▶ _What you are asked to do_
What is the number of lines below that include "Examples"? Give that number alone.

● ● ●

(** [conf_source] is read as a path: a trailing slash changes no
    configuration path, and with an empty [conf_source] the paths are the
    environment names themselves, as paths. *)
Theorem conf_source_is_normalised (self : ConfigLoader.t) :
  (PurePath.parts (PurePath.parse (conf_source self)) ≠ [] →
   conf_paths (set_conf_source (conf_source self +:+ "/") self)
   = conf_paths self)
  ∧ (conf_source self = "" →
     _build_conf_paths self
     = [PurePath.str (PurePath.parse (base_env self));
        PurePath.str (PurePath.parse (run_env self))]).
Proof.
  split.
  - intros Hparts. unfold conf_paths, _build_conf_paths.
    change (base_env (set_conf_source _ self)) with (base_env self).
    change (run_env (set_conf_source _ self)) with (run_env self).
    change (conf_source (set_conf_source (conf_source self +:+ "/") self))
      with (conf_source self +:+ "/").
    by rewrite parse_trailing_slash.
  - intros Hsource. unfold _build_conf_paths. rewrite Hsource.
    assert (Hdiv : ∀ e, PurePath.truediv (PurePath.parse "") e = PurePath.parse e).
    { intros e. unfold PurePath.truediv.
      destruct (String.eqb_spec (PurePath.root (PurePath.parse e)) "")
        as [Hroot|_]; [|done].
      cbn. destruct (PurePath.parse e) as [r ps]. cbn in Hroot. by subst r. }
    by rewrite !Hdiv.
Qed.

Lemma conf_source_is_normalised_witness :
  conf_paths (set_conf_source "/proj/conf/" Examples.layered)
  = conf_paths Examples.layered.
Proof.
  apply (proj1 (conf_source_is_normalised Examples.layered)).
  vm_compute. discriminate.
Defined.

(** *** Construction and the values supplied for the sections *)




(** X18.  In default mode a whole cycle leaves the process ready for the
    next round: when [GC_stop_world] was called in a quiescent process
    and has returned, then from the call of [GC_start_world] on the
    process is quiescent again for the round after, provided no thread
    carries that round's number already (the counter has not wrapped
    onto it) and no thread ceased to exist with a suspend signal pending
    or before its post. *)
Theorem cycle_leaves_process_quiescent me ls1 ls2 w w1 w2 :
  GC_retry_signals w = false ->
  quiescent (wrap (GC_stop_count w + 1)) w ->
  (forall j t, threads w !! j = Some t ->
     carries (wrap (wrap (GC_stop_count w + 1) + 1)) t = false) ->
  run (CallStopWorld me :: ls1) w = Some w1 ->
  forallb (fun l => negb (is_call l)) ls1 = true ->
  coord w1 = Stopped ->
  run (CallStartWorld :: ls2) w1 = Some w2 ->
  forallb (fun l => negb (is_call l)) ls2 = true ->
  (forall j t, threads w2 !! j = Some t -> alive t = false ->
     suspend_pending t = false /\ at_sem_post (pc t) = false) ->
  GC_stop_count w2 = wrap (GC_stop_count w + 1)
  /\ quiescent (wrap (GC_stop_count w2 + 1)) w2.
Proof.
  intros Hretry Hq Hfresh Hr1 Hls1 Hst Hr2 Hls2 Hdead.
  set (r := wrap (GC_stop_count w + 1)) in *.
  set (r' := wrap (r + 1)) in *.
  assert (r <> r') as Hrr.
  { intros E. symmetry in E. by apply wrap_succ_ne in E. }
  (* the round *)
  assert (round_inv me r w1 /\ GC_suspend_ack_sem w1 = 0
          /\ pending_inv r w1
          /\ Forall (fun t => carries r' t = false) (threads w1))
    as (Hinv1 & Hsem1 & Hpend1 & Hfresh1).
  { cbn [run] in Hr1.
    destruct (step (CallStopWorld me) w) as [wa |] eqn:Hs; [| done].
    pose proof (round_inv_begin me w wa Hq Hs) as Hinv. fold r in Hinv.
    assert ((coord wa = Stopped -> GC_suspend_ack_sem wa = 0)
            /\ pending_inv r wa
            /\ Forall (fun t => carries r' t = false) (threads wa))
      as (Hd & Hpend & Hfr).
    { destruct Hq as [_ Hq].
      unfold step, GC_stop_world_call in Hs.
      destruct (aborted w); [done |]. destruct (coord w); try done.
      simplify_eq. unfold pending_inv. simpl_world.
      split; [done |]. split.
      - split; [done |]. split; [done |].
        apply Forall_lookup. intros j t Hj Hp.
        destruct (Hq _ _ Hj) as (_ & _ & Hqt). unfold quiet in Hqt.
        by rewrite Hp in Hqt.
      - apply Forall_lookup. intros j t Hj. by apply (Hfresh j). }
    clear Hs Hq Hfresh. revert wa Hr1 Hinv Hd Hpend Hfr.
    induction ls1 as [| l ls IH]; intros wa Hr Hinv Hd Hpend Hfr;
      cbn [run] in Hr.
    - simplify_eq. split; [done |]. split; [by apply Hd | done].
    - destruct (step l wa) as [wb |] eqn:Hs; [| done].
      cbn [forallb] in Hls1. apply andb_prop in Hls1 as [Hl Hls].
      apply negb_true_iff in Hl.
      apply (IH Hls wb Hr).
      + by apply round_inv_step with l wa.
      + by apply round_drained_step with me r l wa.
      + by apply pending_inv_step with me l wa.
      + apply step_fresh with l wa; try done.
        destruct Hinv as (Hc & _). congruence. }
  (* the world is calm when [GC_stop_world] returns *)
  assert (calm w1) as Hcalm1.
  { split; [done |]. apply Forall_lookup. intros j t Hj.
    destruct Hinv1 as (_ & _ & Hoks & Hco).
    unfold coord_ok in Hco. rewrite Hst in Hco. destruct Hco as [_ HU].
    destruct (Hoks _ _ Hj) as (Hf & _ & _ & _ & Hel & _).
    split; [done |]. intros Hal.
    pose proof (cnt_zero _ _ _ _ HU Hj) as Ht. unfold todo in Ht.
    destruct Hpend1 as (_ & _ & Hp).
    pose proof (Forall_lookup_1 _ _ _ _ Hp Hj) as Hpt. cbv beta in Hpt.
    rewrite Hal in Ht.
    destruct (suspend_pending t) eqn:Esp.
    - destruct (Hpt eq_refl Hal) as [_ Ha].
      rewrite Hel, Ha in Ht by (by left). done.
    - split; [done |].
      destruct (at_sem_post (pc t)) eqn:Eap; [| done].
      rewrite Hel in Ht by (by right).
      unfold acked in Ht. destruct (pc t); done. }
  (* from the call of [GC_start_world] on *)
  assert (GC_stop_count w1 = r) as Hcount1 by (by destruct Hinv1).
  assert (calm w2 /\ GC_stop_count w2 = r
          /\ Forall (fun t => carries r' t = false) (threads w2))
    as (Hcalm2 & Hcount2 & Hfresh2).
  { assert (forallb (fun l => negb (enters_stop_world l)) (CallStartWorld :: ls2)
            = true) as Hls.
    { cbn [forallb enters_stop_world negb andb].
      clear -Hls2. induction ls2 as [| l ls IH]; [done |].
      cbn [forallb] in *. apply andb_prop in Hls2 as [Hl Hls].
      rewrite (IH Hls), andb_true_r. by destruct l. }
    assert (between_rounds (coord w1) = true) as Hbr by (by rewrite Hst).
    clear Hinv1 Hpend1 Hst Hsem1 Hls2 Hdead Hr1.
    revert w1 Hr2 Hcalm1 Hcount1 Hfresh1 Hbr.
    induction (CallStartWorld :: ls2) as [| l ls IH];
      intros wa Hr Hcalm Hcount Hfr Hbr; cbn [run] in Hr.
    - by simplify_eq.
    - destruct (step l wa) as [wb |] eqn:Hs; [| done].
      cbn [forallb] in Hls. apply andb_prop in Hls as [Hl Hls'].
      apply negb_true_iff in Hl.
      destruct (calm_step l wa wb Hs Hl Hbr Hcalm) as [Hcalm' Hbr'].
      destruct (step_shared _ _ _ Hs) as (Hc & _). rewrite Hl in Hc.
      apply (IH Hls' wb Hr); try done; try congruence.
      apply step_fresh with l wa; try done. congruence. }
  split; [done |]. rewrite Hcount2. fold r'.
  destruct Hcalm2 as [Hsem2 Hall2]. split; [done |].
  intros j t Hj.
  pose proof (Forall_lookup_1 _ _ _ _ Hall2 Hj) as [Hf Hlive].
  pose proof (Forall_lookup_1 _ _ _ _ Hfresh2 Hj) as Hc. cbv beta in Hc.
  unfold carries in Hc. apply orb_false_iff in Hc as [Hlsc Hpcx].
  split; [done |]. split; [by apply Z.eqb_neq |].
  assert (suspend_pending t = false /\ at_sem_post (pc t) = false)
    as [Hp Hap].
  { destruct (alive t) eqn:Hal; [by apply Hlive | by apply (Hdead j)]. }
  unfold quiet, acked. rewrite Hp, Hap. cbn [negb andb].
  destruct (pc t); cbn in *; try done; by rewrite Hpcx.
Qed.

End Again.

(** ** The further properties on concrete processes *)

(** The three processes are ones in which a cycle may begin. *)
Lemma two_threads_retry_quiescent :
  quiescent (@wrap linux64 (GC_stop_count two_threads_retry + 1))
    two_threads_retry.
Proof.
  split; [reflexivity |].
  intros [| [| j]] t Hj; vm_compute in Hj; simplify_eq; vm_compute;
    repeat split; congruence.
Defined.



(** The flag after the round [stop_round]. *)
Lemma world_is_stopped_tracks_coordinator_witness :
  let w' := @run_to linux64 (CallStopWorld 1 :: stop_round) two_threads in
  coord w' = Stopped /\ GC_world_is_stopped w' = true.
Proof.
  cbv zeta. split; [vm_compute; reflexivity |].
  rewrite (@world_is_stopped_tracks_coordinator linux64
             (CallStopWorld 1 :: stop_round) two_threads
             (@run_to linux64 (CallStopWorld 1 :: stop_round) two_threads)).
  - vm_compute; reflexivity.
  - vm_compute; reflexivity.
  - reflexivity.
Defined.


(** The collector's own record across a whole cycle. *)
Lemma record_written_by_own_handler_only_witness :
  exists t',
    threads (@run_to linux64 stop_start_cycle two_threads) !! 0%nat = Some t'
    /\ rep t' = new_rep 1 4 false /\ pc t' = User /\ errno t' = 11.
Proof.
  destruct (@record_written_by_own_handler_only linux64 stop_start_cycle
              two_threads (@run_to linux64 stop_start_cycle two_threads)
              0%nat (new_thread 1 4 false))
    as (_ & t' & Hl & _ & _ & _ & _ & _ & Hsame).
  - vm_compute; reflexivity.
  - reflexivity.
  - exists t'. split; [exact Hl |]. apply Hsame. vm_compute; reflexivity.
Defined.

(** The worker vanishes: the expectation falls from 1 to 0. *)
Lemma n_live_threads_never_grows_witness :
  let w := lost_signal_world (AtPoll 1 0) [EvKill 2 30 0] true in
  let w' := @run_to linux64 worker_vanishes w in
  coord w' = AtPoll 0 3000 /\ 0 <= 1.
Proof.
  cbv zeta. split; [vm_compute; reflexivity |].
  apply (@n_live_threads_never_grows linux64 worker_vanishes
           (lost_signal_world (AtPoll 1 0) [EvKill 2 30 0] true)
           (@run_to linux64 worker_vanishes
              (lost_signal_world (AtPoll 1 0) [EvKill 2 30 0] true)) 1 0).
  - vm_compute; reflexivity.
  - vm_compute; reflexivity.
  - reflexivity.
  - vm_compute; reflexivity.
Defined.

(** At the first poll, the worker having posted. *)
Lemma expected_acks_cover_round_witness :
  let ls := [Coord 0 0; Coord 0 0; Coord 0 0; Coord 0 0; Signal 1 30; Next 1] in
  let w' := @run_to linux64 (CallStopWorld 1 :: ls) two_threads_retry in
  coord w' = AtPoll 1 0
  /\ GC_suspend_ack_sem w'
     = cnt (acked 1) (threads w') - acks_consumed (coord w')
  /\ cnt (acked 1) (threads w') + cnt (@todo linux64 1 1) (threads w') <= 1.
Proof.
  cbv zeta. split; [vm_compute; reflexivity |].
  apply (@expected_acks_cover_round linux64 1
           [Coord 0 0; Coord 0 0; Coord 0 0; Coord 0 0; Signal 1 30; Next 1]
           two_threads_retry).
  - exact two_threads_retry_quiescent.
  - vm_compute; reflexivity.
  - vm_compute; reflexivity.
  - vm_compute; reflexivity.
Defined.

(** The worker takes the signal of the round. *)
Lemma round_takes_no_duplicate_witness :
  let w1 := @run_to linux64 [CallStopWorld 1; Coord 0 0; Coord 0 0; Coord 0 0]
              two_threads in
  exists t1 t2,
    threads w1 !! 1%nat = Some t1
    /\ threads (@run_to linux64 [Signal 1 30] w1) !! 1%nat = Some t2
    /\ pc t1 = User /\ pc t2 = AtSemPost (errno t1) 1
    /\ stack_ptr (stop_info (rep t2)) = frame t1
    /\ trace (@run_to linux64 [Signal 1 30] w1) = trace w1.
Proof.
  cbv zeta.
  apply (@round_takes_no_duplicate linux64 1 [Coord 0 0; Coord 0 0; Coord 0 0]
           1 two_threads).
  - exact two_threads_quiescent.
  - vm_compute; reflexivity.
  - vm_compute; reflexivity.
  - vm_compute; reflexivity.
Defined.
(** * grafana_export: folders and dashboards of a Grafana instance rendered
      as Terraform resources

    A shallow embedding of [grafana_export.py].  Python [str] values are
    [string]s, [dict]s used as maps are [gmap]s, [set]s are [gset]s, the
    lists the program accumulates are [list]s, and the HTTP backend is a
    record of functions from requests to responses. *)

From stdpp Require Import base decidable option list sorting gmap strings.
From Stdlib Require Import Ascii String.

(** ** Characters the literals of the source need *)

Definition dq : string := String (ascii_of_nat 34) EmptyString.
Definition nl : string := String (ascii_of_nat 10) EmptyString.
Definition hyphen : ascii := ascii_of_nat 45.
Definition underscore : ascii := ascii_of_nat 95.

(** ** Data model *)

(** A JSON value as [response.json()] yields it. *)
#[local] Unset Elimination Schemes.
Inductive json : Type :=
  | JNull : json
  | JBool : bool -> json
  | JNum : Z -> json
  | JStr : string -> json
  | JArr : list json -> json
  | JObj : list (string * json) -> json.
#[local] Set Elimination Schemes.

(** The dashboard document: the dict under the key [dashboard]. *)
Abbreviation document := (gmap string json).

(** The dict appended to [all_folders] (lines 38-42). *)
Record folder : Type := Folder {
  f_uid : string;
  f_title : string;
  f_parent_uid : option string
}.

(** The dict appended to [all_dashboards] (lines 132-137). *)
Record dashboard : Type := Dashboard {
  d_uid : string;
  d_title : string;
  d_folder_uid : option string;
  d_json : document
}.

(** ** Resource identifiers *)

(** [s.replace('-', '_')]: every hyphen of [s] becomes an underscore. *)
Fixpoint replace_hyphen (s : string) : string :=
  match s with
  | EmptyString => EmptyString
  | String c s' =>
      String (if Ascii.eqb c hyphen then underscore else c) (replace_hyphen s')
  end.

(** Lines 156, 163 and 180: the name of a folder's block,
    [uid.replace('-', '_')]. *)
Definition folder_resource_id (uid : string) : string := replace_hyphen uid.

(** Line 173: the name of a dashboard's block, [f"d_{dashboard['uid']}"]. *)
Definition dashboard_resource_id (uid : string) : string := "d_" +:+ uid.

(** Line 172: [f"dashboards/{dashboard['uid']}.json"]. *)
Definition dashboard_path (uid : string) : string :=
  "dashboards/" +:+ uid +:+ ".json".

(** [c in s] for a character [c]. *)
Fixpoint occurs (c : ascii) (s : string) : bool :=
  match s with
  | EmptyString => false
  | String c' s' => Ascii.eqb c c' || occurs c s'
  end.

(** Truth value of an optional string in a condition: [None] and the empty
    string are false (line 162, [if folder['parent_uid']:]). *)
Definition truthy (o : option string) : option string :=
  match o with
  | Some s => if decide (s = EmptyString) then None else Some s
  | None => None
  end.

(** ** The backend *)

(** What one [requests.get] followed by [raise_for_status] and [.json()]
    comes to: the decoded body, one of the two exceptions the program names
    in its handlers, or any other exception (connection refused, a body that
    is not the expected JSON, ...). *)
Inductive response (A : Type) : Type :=
  | Ok : A -> response A
  | HTTPError : response A
  | Timeout : response A
  | OtherError : response A.
Arguments Ok {A} _.
Arguments HTTPError {A}.
Arguments Timeout {A}.
Arguments OtherError {A}.

(** A folder object of the API: the keys [uid], [title], [parentUid]. *)
Record folder_json : Type := FolderJson {
  fj_uid : string;
  fj_title : string;
  fj_parentUid : option string
}.

(** A search hit: the keys [uid], [title], [folderUid]. *)
Record hit : Type := Hit {
  h_uid : string;
  h_title : string;
  h_folderUid : option string
}.

(** The requests the program sends, each with its response: the top-level
    folder list, a folder by uid, the folders under a parent uid, the
    dashboard search, a dashboard by uid.  The backend is taken to answer a
    repeated request the same way, so a function of the request is enough. *)
Record backend : Type := Backend {
  get_folders : response (list folder_json);
  get_folder : string -> response folder_json;
  get_subfolders : string -> response (list folder_json);
  search : response (list hit);
  get_dashboard : string -> response document
}.

(** How a call ends: it returns, or an exception leaves it. *)
Inductive outcome : Type := Normal | Raised.

Inductive result (A : Type) : Type :=
  | Returns : A -> result A
  | Raises : result A.
Arguments Returns {A} _.
Arguments Raises {A}.

(** A [for] loop whose body threads a state and may raise: the first
    iteration that raises ends the loop. *)
Fixpoint for_each {A S : Type} (body : A -> S -> S * outcome)
    (l : list A) (st : S) : S * outcome :=
  match l with
  | [] => (st, Normal)
  | x :: l' =>
      match body x st with
      | (st', Normal) => for_each body l' st'
      | r => r
      end
  end.

(** ** Folder Fetcher *)

Module Folders.

(** A request of the traversal: line 29 asks for a folder, line 47 for the
    folders under it. *)
Inductive request : Type :=
  | GetFolder : string -> request
  | GetSubfolders : string -> request.

(** The two closure variables of [get_all_folders] (lines 19-20), and the
    requests made so far (the calls of [requests.get] of lines 29 and 47),
    oldest first. *)
Record state : Type := State {
  all_folders : list folder;
  processed_uids : gset string;
  sent : list request
}.

Definition init : state :=
  {| all_folders := []; processed_uids := ∅; sent := [] |}.

(** The state after lines 26-29: the uid is marked and the folder requested. *)
Definition visit (uid : string) (st : state) : state :=
  {| all_folders := all_folders st;
     processed_uids := {[uid]} ∪ processed_uids st;
     sent := sent st ++ [GetFolder uid] |}.

(** The entry lines 38-42 append for a folder object; [folder.get] gives
    [None] for a missing [parentUid]. *)
Definition folder_of (fj : folder_json) : folder :=
  {| f_uid := fj_uid fj;
     f_title := fj_title fj;
     f_parent_uid := fj_parentUid fj |}.

(** The state after lines 38-47: the folder is appended and its subfolders
    requested. *)
Definition record (uid : string) (folder : folder_json) (st : state) : state :=
  {| all_folders := all_folders st ++ [folder_of folder];
     processed_uids := processed_uids st;
     sent := sent st ++ [GetSubfolders uid] |}.

Section Traversal.
Variable api : backend.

● ● ●

▶ _Answer space_
3